この5連のリズムが無い時代に、「バッハが5連の曲書いたら、どんな感じだったか聴いてみたいね」って夢想に答えた音源を聴かせてくれました。👇これ。

注。私も作ってみました。大変野蛮なやり方ですが、1拍5連の検証実験ですのでバッハファンの方は広い心でお聴きください。



分かったでしょうか?


これは菊地成孔さんの生徒さんで、PCを使って「ブランデンブルグ」の6連の6番目の音を全部切り取ったって作品です。通称「8分の5バッハ」


スゲェーよく思いつたなぁ。


どうでしょう?


普通にイイんじゃない?ってのが私の感想なんですが。皆さん、いかがでしょう?


完全無欠のバッハをイジったら「いびつで変な物」になると思いきや、むしろ6連より5連の方がグルーヴィーでスッキリ。5聴いてから6を聴くと6の方が「どんくさく」聴こえます。

1拍6連の通常のバッハ。



いちごメタル
いちごメタル

聴きなれない1拍5連のリズムですが、この8分の5バッハを聴くと、とても魅力的で、これからまだまだ発展する可能性があるリズムって感じました。面白いっスね。

1拍5連のリズム。どうやったら取りやすくなるか?

普段聴いたことも、取ることもない1拍5連のリズム。

👆一番有名なのは「せ・た・が・や・く」って言葉で念仏を唱えるのが、有名っスね。


試しにギターで弾くと...

「せ・た・が・や・く」の念仏に合わせて赤丸を強めに弾きます。アップピッキングの筋力が弱いと苦戦します。アップピッキングのトレーニングとしても使えます。

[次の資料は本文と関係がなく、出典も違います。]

(* ===== verification/HttpClientMachine.v ===== *)
(** * HttpClientMachine: the automaton of responses ([http/parser11/httpclient_parser.rl.cc])

    As in [Http11Machine]; the first final state is 120.  The same automaton
    parses the head of a response and the head of a chunk. *)

From S2P Require Import Prelude Text.
From S2P Require Export Ragel.

(** The actions of [httpclient_parser.rl]. *)
Inductive client_action :=
  | cl_mark | cl_start_field | cl_write_field | cl_start_value | cl_write_content_len
  | cl_write_connection_close | cl_write_value | cl_reason_phrase | cl_status_code | cl_http_version
  | cl_chunk_size | cl_trans_chunked | cl_done.

#[export] Instance client_action_eq_dec : EqDecision client_action.
Proof. solve_decision. Defined.

(** ** The states, in the order of the source *)

Definition client_states_1 (cs : Z) : option (list (edge client_action)) :=
  match cs with
  | 1 => Some [E 48 57 [cl_mark] 2; E 65 70 [cl_mark] 2; E 72 72 [cl_mark] 8; E 97 102 [cl_mark] 2]
  | 2 => Some [E 10 10 [cl_chunk_size; cl_done] 120; E 13 13 [cl_chunk_size] 3; E 48 57 [] 2;
      E 59 59 [cl_chunk_size] 4; E 65 70 [] 2; E 97 102 [] 2]
  | 120 => Some []
  | _ => None
  end.

Definition client_states_3 (cs : Z) : option (list (edge client_action)) :=
  match cs with
  | 3 => Some [E 10 10 [cl_done] 120]
  | 4 => Some [E 33 33 [cl_start_field] 5; E 35 39 [cl_start_field] 5; E 42 43 [cl_start_field] 5;
      E 45 46 [cl_start_field] 5; E 48 57 [cl_start_field] 5; E 65 90 [cl_start_field] 5;
      E 94 122 [cl_start_field] 5; E 124 124 [cl_start_field] 5; E 126 126 [cl_start_field] 5]
  | 5 => Some [E 10 10 [cl_write_field; cl_start_value; cl_write_value; cl_done] 120;
      E 13 13 [cl_write_field; cl_start_value; cl_write_value] 3; E 33 33 [] 5; E 35 39 [] 5; E 42 43 [] 5;
      E 45 46 [] 5; E 48 57 [] 5; E 59 59 [cl_write_field; cl_start_value; cl_write_value] 4;
      E 61 61 [cl_write_field; cl_start_value] 6; E 65 90 [] 5; E 94 122 [] 5; E 124 124 [] 5;
      E 126 126 [] 5]
  | _ => None
  end.

Definition client_states_6 (cs : Z) : option (list (edge client_action)) :=
  match cs with
  | 6 => Some [E 33 33 [cl_start_value] 7; E 35 39 [cl_start_value] 7; E 42 43 [cl_start_value] 7;
      E 45 46 [cl_start_value] 7; E 48 57 [cl_start_value] 7; E 65 90 [cl_start_value] 7;
      E 94 122 [cl_start_value] 7; E 124 124 [cl_start_value] 7; E 126 126 [cl_start_value] 7]
  | 7 => Some [E 10 10 [cl_write_value; cl_done] 120; E 13 13 [cl_write_value] 3; E 33 33 [] 7; E 35 39 [] 7;
      E 42 43 [] 7; E 45 46 [] 7; E 48 57 [] 7; E 59 59 [cl_write_value] 4; E 65 90 [] 7; E 94 122 [] 7;
      E 124 124 [] 7; E 126 126 [] 7]
  | 8 => Some [E 84 84 [] 9]
  | 9 => Some [E 84 84 [] 10]
  | 10 => Some [E 80 80 [] 11]
  | 11 => Some [E 47 47 [] 12]
  | 12 => Some [E 48 57 [] 13]
  | 13 => Some [E 46 46 [] 14; E 48 57 [] 13]
  | 14 => Some [E 48 57 [] 15]
  | 15 => Some [E 32 32 [cl_http_version] 16; E 48 57 [] 15]
  | _ => None
  end.

Definition client_states_16 (cs : Z) : option (list (edge client_action)) :=
  match cs with
  | 16 => Some [E 48 57 [cl_mark] 17]
  | 17 => Some [E 32 32 [cl_status_code] 18; E 48 57 [] 17]
  | 18 => Some [E (-128) 9 [cl_mark] 19; E 11 127 [cl_mark] 19]
  | 19 => Some [E (-128) 9 [] 19; E 10 10 [cl_reason_phrase] 20; E 11 12 [] 19;
      E 13 13 [cl_reason_phrase] 24; E 14 127 [] 19]
  | 20 => Some [E 10 10 [cl_done] 120; E 13 13 [] 3; E 33 33 [cl_start_field] 21;
      E 35 39 [cl_start_field] 21; E 42 43 [cl_start_field] 21; E 45 46 [cl_start_field] 21;
      E 48 57 [cl_start_field] 21; E 65 66 [cl_start_field] 21; E 67 67 [cl_start_field] 25;
      E 68 83 [cl_start_field] 21; E 84 84 [cl_start_field] 44; E 85 90 [cl_start_field] 21;
      E 94 98 [cl_start_field] 21; E 99 99 [cl_start_field] 25; E 100 115 [cl_start_field] 21;
      E 116 116 [cl_start_field] 44; E 117 122 [cl_start_field] 21; E 124 124 [cl_start_field] 21;
      E 126 126 [cl_start_field] 21]
  | _ => None
  end.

オルタネイトピッキングで弾くと、1拍目がダウンで2拍目がアップで拍ごとにダウン・アップが入れ替わるって構造になっています。

いちごメタル
いちごメタル

慣れないと難しく感じますが、4連や6連とはひと味違う、速弾きなんか出来そうっスね。


「せ・た・が・や・く」って5連を全て繋げるより、2番目の「た」と4番目の「や」を無音にすると、凄くグルーヴィーになります。👇重要。

「モダンポリリズム講義」では、「きんくんち・きんくんち・~」。「きくち・きくち・~」が3連で「きんくんち」が訛った3連って解釈も。

「せ・(ん)・が・(ん)・く」=「・」もしくはタイで繋げて「せーがーく・せーがーく」だと、分かりやすいかも。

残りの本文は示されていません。